**How to complete this task**
Your answer should be the full set of records, printed exactly as they stand.

[Dataset entries]
------------------------------------------------------------
Record RecvState := mk_rs {
  rs_session : Session;
  rs_streams : gmap Z Stream;
  rs_demux : StreamDemultiplexer;
  rs_gauge : StreamGauge;
  rs_peer_ids : PeerStreamIds;
  rs_challenges : gmap Z Z;
  rs_last_peer_path : Z;
  rs_queue : list DeliverItem;
  rs_undelivered : Z;
  rs_log : list Effect;
}.

Definition set_rs_session (r : RecvState) (v : Session) : RecvState :=
  mk_rs v (rs_streams r) (rs_demux r) (rs_gauge r) (rs_peer_ids r) (rs_challenges r)
    (rs_last_peer_path r) (rs_queue r) (rs_undelivered r) (rs_log r).
Definition set_rs_streams (r : RecvState) (v : gmap Z Stream) : RecvState :=
  mk_rs (rs_session r) v (rs_demux r) (rs_gauge r) (rs_peer_ids r) (rs_challenges r)
    (rs_last_peer_path r) (rs_queue r) (rs_undelivered r) (rs_log r).
Definition set_rs_demux (r : RecvState) (v : StreamDemultiplexer) : RecvState :=
  mk_rs (rs_session r) (rs_streams r) v (rs_gauge r) (rs_peer_ids r) (rs_challenges r)
    (rs_last_peer_path r) (rs_queue r) (rs_undelivered r) (rs_log r).
Definition set_rs_gauge (r : RecvState) (v : StreamGauge) : RecvState :=
  mk_rs (rs_session r) (rs_streams r) (rs_demux r) v (rs_peer_ids r) (rs_challenges r)
    (rs_last_peer_path r) (rs_queue r) (rs_undelivered r) (rs_log r).
Definition set_rs_peer_ids (r : RecvState) (v : PeerStreamIds) : RecvState :=
  mk_rs (rs_session r) (rs_streams r) (rs_demux r) (rs_gauge r) v (rs_challenges r)
    (rs_last_peer_path r) (rs_queue r) (rs_undelivered r) (rs_log r).
Definition set_rs_challenges (r : RecvState) (v : gmap Z Z) : RecvState :=
  mk_rs (rs_session r) (rs_streams r) (rs_demux r) (rs_gauge r) (rs_peer_ids r) v
    (rs_last_peer_path r) (rs_queue r) (rs_undelivered r) (rs_log r).
Definition set_rs_last_peer_path (r : RecvState) (v : Z) : RecvState :=
  mk_rs (rs_session r) (rs_streams r) (rs_demux r) (rs_gauge r) (rs_peer_ids r) (rs_challenges r) v
    (rs_queue r) (rs_undelivered r) (rs_log r).
Definition add_effect (r : RecvState) (e : Effect) : RecvState :=
  mk_rs (rs_session r) (rs_streams r) (rs_demux r) (rs_gauge r) (rs_peer_ids r) (rs_challenges r)
    (rs_last_peer_path r) (rs_queue r) (rs_undelivered r) (rs_log r ++ [e]).

(** Queue an item for the delivery task and charge it to the backlog. *)
Definition enqueue (r : RecvState) (item : DeliverItem) (charge : Z) : RecvState :=
  mk_rs (rs_session r) (rs_streams r) (rs_demux r) (rs_gauge r) (rs_peer_ids r) (rs_challenges r)
    (rs_last_peer_path r) (rs_queue r ++ [item]) (wrap 64 (rs_undelivered r + charge)) (rs_log r).

(** Frames handed to the transport. *)
Definition emit (r : RecvState) (frame : option (list Z) * Session) : RecvState :=
  let r1 := set_rs_session r frame.2 in
  match frame.1 with Some buf => add_effect r1 (SendBytes buf) | None => r1 end.

(** ** The functions [handle_packet] calls *)

Definition deliver_in_order_run (run : list (list Z)) (stream : Z) (r : RecvState) : RecvState :=
  foldl (λ r chunk, match chunk with
                    | [] => r
                    | _ => enqueue r (DeliverData stream chunk true) (delivery_charge (len chunk))
                    end) r run.

Definition retire_stream (stream : Z) (r : RecvState) : RecvState :=
  if stream <=? RAW_APP_STREAM_ID then r
  else match rs_streams r !! stream with
  | None => r
  | Some _ =>
    let r1 := set_rs_streams r (delete stream (rs_streams r)) in
    let r2 := set_rs_gauge r1 (Mux.closed (rs_gauge r1) stream) in
    mk_rs (rs_session r2) (rs_streams r2) (rs_demux r2) (rs_gauge r2) (rs_peer_ids r2) (rs_challenges r2)
      (rs_last_peer_path r2) (rs_queue r2 ++ [DeliverRetire stream]) (rs_undelivered r2) (rs_log r2)
  end.

Definition put_stream (stream : Z) (s : Stream) (r : RecvState) : RecvState :=
  set_rs_streams r (<[stream := s]> (rs_streams r)).

(** The stream's end as signalled outside its reliable sequence. *)
Definition take_unordered_remote_fin (stream : Z) (s : Stream) (r : RecvState) : RecvState :=
  if RAW_APP_STREAM_ID <? stream then
    let '(ended, rcv) := note_unordered_remote_fin (receiving s) in
    let r1 := put_stream stream (with_halves s (sending s) rcv) r in
    if ended then enqueue r1 (DeliverClose stream) (delivery_charge 0) else r1
  else r.

Definition retire_if_done (stream : Z) (r : RecvState) : RecvState :=
  match rs_streams r !! stream with
  | Some s => if is_retirable s then retire_stream stream r else r
  | None => r
  end.

Definition released_stream_grant (offset : Z) (is_persist_probe fin : bool) : option Z :=
  if fin || (negb is_persist_probe && negb (offset mod RELEASED_GRANT_STRIDE =? 0)) then None
  else Some (sat_add 64 (sat_mul 64 (offset + 1) MAX_RECV_RELIABLE_CHUNK) MAX_RECV_WINDOW).

Definition with_flags (h : PacketHeader) (f : Z) : PacketHeader :=
  mk_header (version h) (session_id h) (Wire.stream_id h) (packet_number h) f (epoch h) (path_id h).

Definition encrypt_path_validation (s : Session) (path : Z) (payload : list Z) : option (list Z) * Session :=
  let '(pn, s1) := next_send_pn s in
  let p := build_path_validation_packet (sess_id s1) path pn payload in
  let h := with_flags (with_epoch (header p) (sess_epoch s1)) (Z.lor (flags (header p)) ENCRYPTED) in
  match encrypt_packet s1 h payload [] with
  | (Err _, s2) => (None, s2)
  | (Ok ct, s2) =>
    match protect_packet s2 (packet_new h ct) with
    | Err _ => (None, s2)
    | Ok buf => (Some buf, s2)
    end
  end.

Definition path_state (r : RecvState) (path : Z) : option PathStateKind :=
  Path.state (path_registry (rs_session r)) path.

(** ** The branches of [handle_packet] *)

(** An authenticated packet: refresh the activity timer, let the transport commit the
    source, follow a migration of the peer. *)
Definition on_authenticated (r : RecvState) (now path : Z) : RecvState :=
  let r1 := add_effect (set_rs_session r (update_activity (rs_session r) now)) ConfirmSource in
  let s := rs_session r1 in
  match note_migration_path (cid s) path with
  | (None, c) => set_rs_session r1 (set_cid s c)
  | (Some slide, c) =>
    let r2 := set_rs_last_peer_path (add_effect r1 (SignalCidSlide slide)) path in
    let c1 := if is_server s then c else (next_migration_path_id c).2 in
    let '(new_cid, c2) := advance_outbound_cid c1 in
    add_effect (set_rs_session r2 (set_cid s c2)) (SetOutboundCid new_cid)
  end.

Definition handle_keepalive (r : RecvState) (fl : Z) : RecvState :=
  if flags_contains fl ACK then r else emit r (send_keepalive (rs_session r) true).

Definition handle_control (r : RecvState) (plaintext : list Z) : RecvState :=
  match plaintext with
  | [] => r
  | b :: _ => if b =? CONTROL_CLOSE then set_rs_session r (note_peer_closed (rs_session r)) else r
  end.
------------------------------------------------------------
**Solution to this exercise**
Record RecvState := mk_rs {
  rs_session : Session;
  rs_streams : gmap Z Stream;
  rs_demux : StreamDemultiplexer;
  rs_gauge : StreamGauge;
  rs_peer_ids : PeerStreamIds;
  rs_challenges : gmap Z Z;
  rs_last_peer_path : Z;
  rs_queue : list DeliverItem;
  rs_undelivered : Z;
  rs_log : list Effect;
}.

Definition set_rs_session (r : RecvState) (v : Session) : RecvState :=
  mk_rs v (rs_streams r) (rs_demux r) (rs_gauge r) (rs_peer_ids r) (rs_challenges r)
    (rs_last_peer_path r) (rs_queue r) (rs_undelivered r) (rs_log r).
Definition set_rs_streams (r : RecvState) (v : gmap Z Stream) : RecvState :=
  mk_rs (rs_session r) v (rs_demux r) (rs_gauge r) (rs_peer_ids r) (rs_challenges r)
    (rs_last_peer_path r) (rs_queue r) (rs_undelivered r) (rs_log r).
Definition set_rs_demux (r : RecvState) (v : StreamDemultiplexer) : RecvState :=
  mk_rs (rs_session r) (rs_streams r) v (rs_gauge r) (rs_peer_ids r) (rs_challenges r)
    (rs_last_peer_path r) (rs_queue r) (rs_undelivered r) (rs_log r).
Definition set_rs_gauge (r : RecvState) (v : StreamGauge) : RecvState :=
  mk_rs (rs_session r) (rs_streams r) (rs_demux r) v (rs_peer_ids r) (rs_challenges r)
    (rs_last_peer_path r) (rs_queue r) (rs_undelivered r) (rs_log r).
Definition set_rs_peer_ids (r : RecvState) (v : PeerStreamIds) : RecvState :=
  mk_rs (rs_session r) (rs_streams r) (rs_demux r) (rs_gauge r) v (rs_challenges r)
    (rs_last_peer_path r) (rs_queue r) (rs_undelivered r) (rs_log r).
Definition set_rs_challenges (r : RecvState) (v : gmap Z Z) : RecvState :=
  mk_rs (rs_session r) (rs_streams r) (rs_demux r) (rs_gauge r) (rs_peer_ids r) v
    (rs_last_peer_path r) (rs_queue r) (rs_undelivered r) (rs_log r).
Definition set_rs_last_peer_path (r : RecvState) (v : Z) : RecvState :=
  mk_rs (rs_session r) (rs_streams r) (rs_demux r) (rs_gauge r) (rs_peer_ids r) (rs_challenges r) v
    (rs_queue r) (rs_undelivered r) (rs_log r).
Definition add_effect (r : RecvState) (e : Effect) : RecvState :=
  mk_rs (rs_session r) (rs_streams r) (rs_demux r) (rs_gauge r) (rs_peer_ids r) (rs_challenges r)
    (rs_last_peer_path r) (rs_queue r) (rs_undelivered r) (rs_log r ++ [e]).

(** Queue an item for the delivery task and charge it to the backlog. *)
Definition enqueue (r : RecvState) (item : DeliverItem) (charge : Z) : RecvState :=
  mk_rs (rs_session r) (rs_streams r) (rs_demux r) (rs_gauge r) (rs_peer_ids r) (rs_challenges r)
    (rs_last_peer_path r) (rs_queue r ++ [item]) (wrap 64 (rs_undelivered r + charge)) (rs_log r).

(** Frames handed to the transport. *)
Definition emit (r : RecvState) (frame : option (list Z) * Session) : RecvState :=
  let r1 := set_rs_session r frame.2 in
  match frame.1 with Some buf => add_effect r1 (SendBytes buf) | None => r1 end.

(** ** The functions [handle_packet] calls *)

Definition deliver_in_order_run (run : list (list Z)) (stream : Z) (r : RecvState) : RecvState :=
  foldl (λ r chunk, match chunk with
                    | [] => r
                    | _ => enqueue r (DeliverData stream chunk true) (delivery_charge (len chunk))
                    end) r run.

Definition retire_stream (stream : Z) (r : RecvState) : RecvState :=
  if stream <=? RAW_APP_STREAM_ID then r
  else match rs_streams r !! stream with
  | None => r
  | Some _ =>
    let r1 := set_rs_streams r (delete stream (rs_streams r)) in
    let r2 := set_rs_gauge r1 (Mux.closed (rs_gauge r1) stream) in
    mk_rs (rs_session r2) (rs_streams r2) (rs_demux r2) (rs_gauge r2) (rs_peer_ids r2) (rs_challenges r2)
      (rs_last_peer_path r2) (rs_queue r2 ++ [DeliverRetire stream]) (rs_undelivered r2) (rs_log r2)
  end.

Definition put_stream (stream : Z) (s : Stream) (r : RecvState) : RecvState :=
  set_rs_streams r (<[stream := s]> (rs_streams r)).

(** The stream's end as signalled outside its reliable sequence. *)
Definition take_unordered_remote_fin (stream : Z) (s : Stream) (r : RecvState) : RecvState :=
  if RAW_APP_STREAM_ID <? stream then
    let '(ended, rcv) := note_unordered_remote_fin (receiving s) in
    let r1 := put_stream stream (with_halves s (sending s) rcv) r in
    if ended then enqueue r1 (DeliverClose stream) (delivery_charge 0) else r1
  else r.

Definition retire_if_done (stream : Z) (r : RecvState) : RecvState :=
  match rs_streams r !! stream with
  | Some s => if is_retirable s then retire_stream stream r else r
  | None => r
  end.

Definition released_stream_grant (offset : Z) (is_persist_probe fin : bool) : option Z :=
  if fin || (negb is_persist_probe && negb (offset mod RELEASED_GRANT_STRIDE =? 0)) then None
  else Some (sat_add 64 (sat_mul 64 (offset + 1) MAX_RECV_RELIABLE_CHUNK) MAX_RECV_WINDOW).

Definition with_flags (h : PacketHeader) (f : Z) : PacketHeader :=
  mk_header (version h) (session_id h) (Wire.stream_id h) (packet_number h) f (epoch h) (path_id h).

Definition encrypt_path_validation (s : Session) (path : Z) (payload : list Z) : option (list Z) * Session :=
  let '(pn, s1) := next_send_pn s in
  let p := build_path_validation_packet (sess_id s1) path pn payload in
  let h := with_flags (with_epoch (header p) (sess_epoch s1)) (Z.lor (flags (header p)) ENCRYPTED) in
  match encrypt_packet s1 h payload [] with
  | (Err _, s2) => (None, s2)
  | (Ok ct, s2) =>
    match protect_packet s2 (packet_new h ct) with
    | Err _ => (None, s2)
    | Ok buf => (Some buf, s2)
    end
  end.

Definition path_state (r : RecvState) (path : Z) : option PathStateKind :=
  Path.state (path_registry (rs_session r)) path.

(** ** The branches of [handle_packet] *)

(** An authenticated packet: refresh the activity timer, let the transport commit the
    source, follow a migration of the peer. *)
Definition on_authenticated (r : RecvState) (now path : Z) : RecvState :=
  let r1 := add_effect (set_rs_session r (update_activity (rs_session r) now)) ConfirmSource in
  let s := rs_session r1 in
  match note_migration_path (cid s) path with
  | (None, c) => set_rs_session r1 (set_cid s c)
  | (Some slide, c) =>
    let r2 := set_rs_last_peer_path (add_effect r1 (SignalCidSlide slide)) path in
    let c1 := if is_server s then c else (next_migration_path_id c).2 in
    let '(new_cid, c2) := advance_outbound_cid c1 in
    add_effect (set_rs_session r2 (set_cid s c2)) (SetOutboundCid new_cid)
  end.

Definition handle_keepalive (r : RecvState) (fl : Z) : RecvState :=
  if flags_contains fl ACK then r else emit r (send_keepalive (rs_session r) true).

Definition handle_control (r : RecvState) (plaintext : list Z) : RecvState :=
  match plaintext with
  | [] => r
  | b :: _ => if b =? CONTROL_CLOSE then set_rs_session r (note_peer_closed (rs_session r)) else r
  end.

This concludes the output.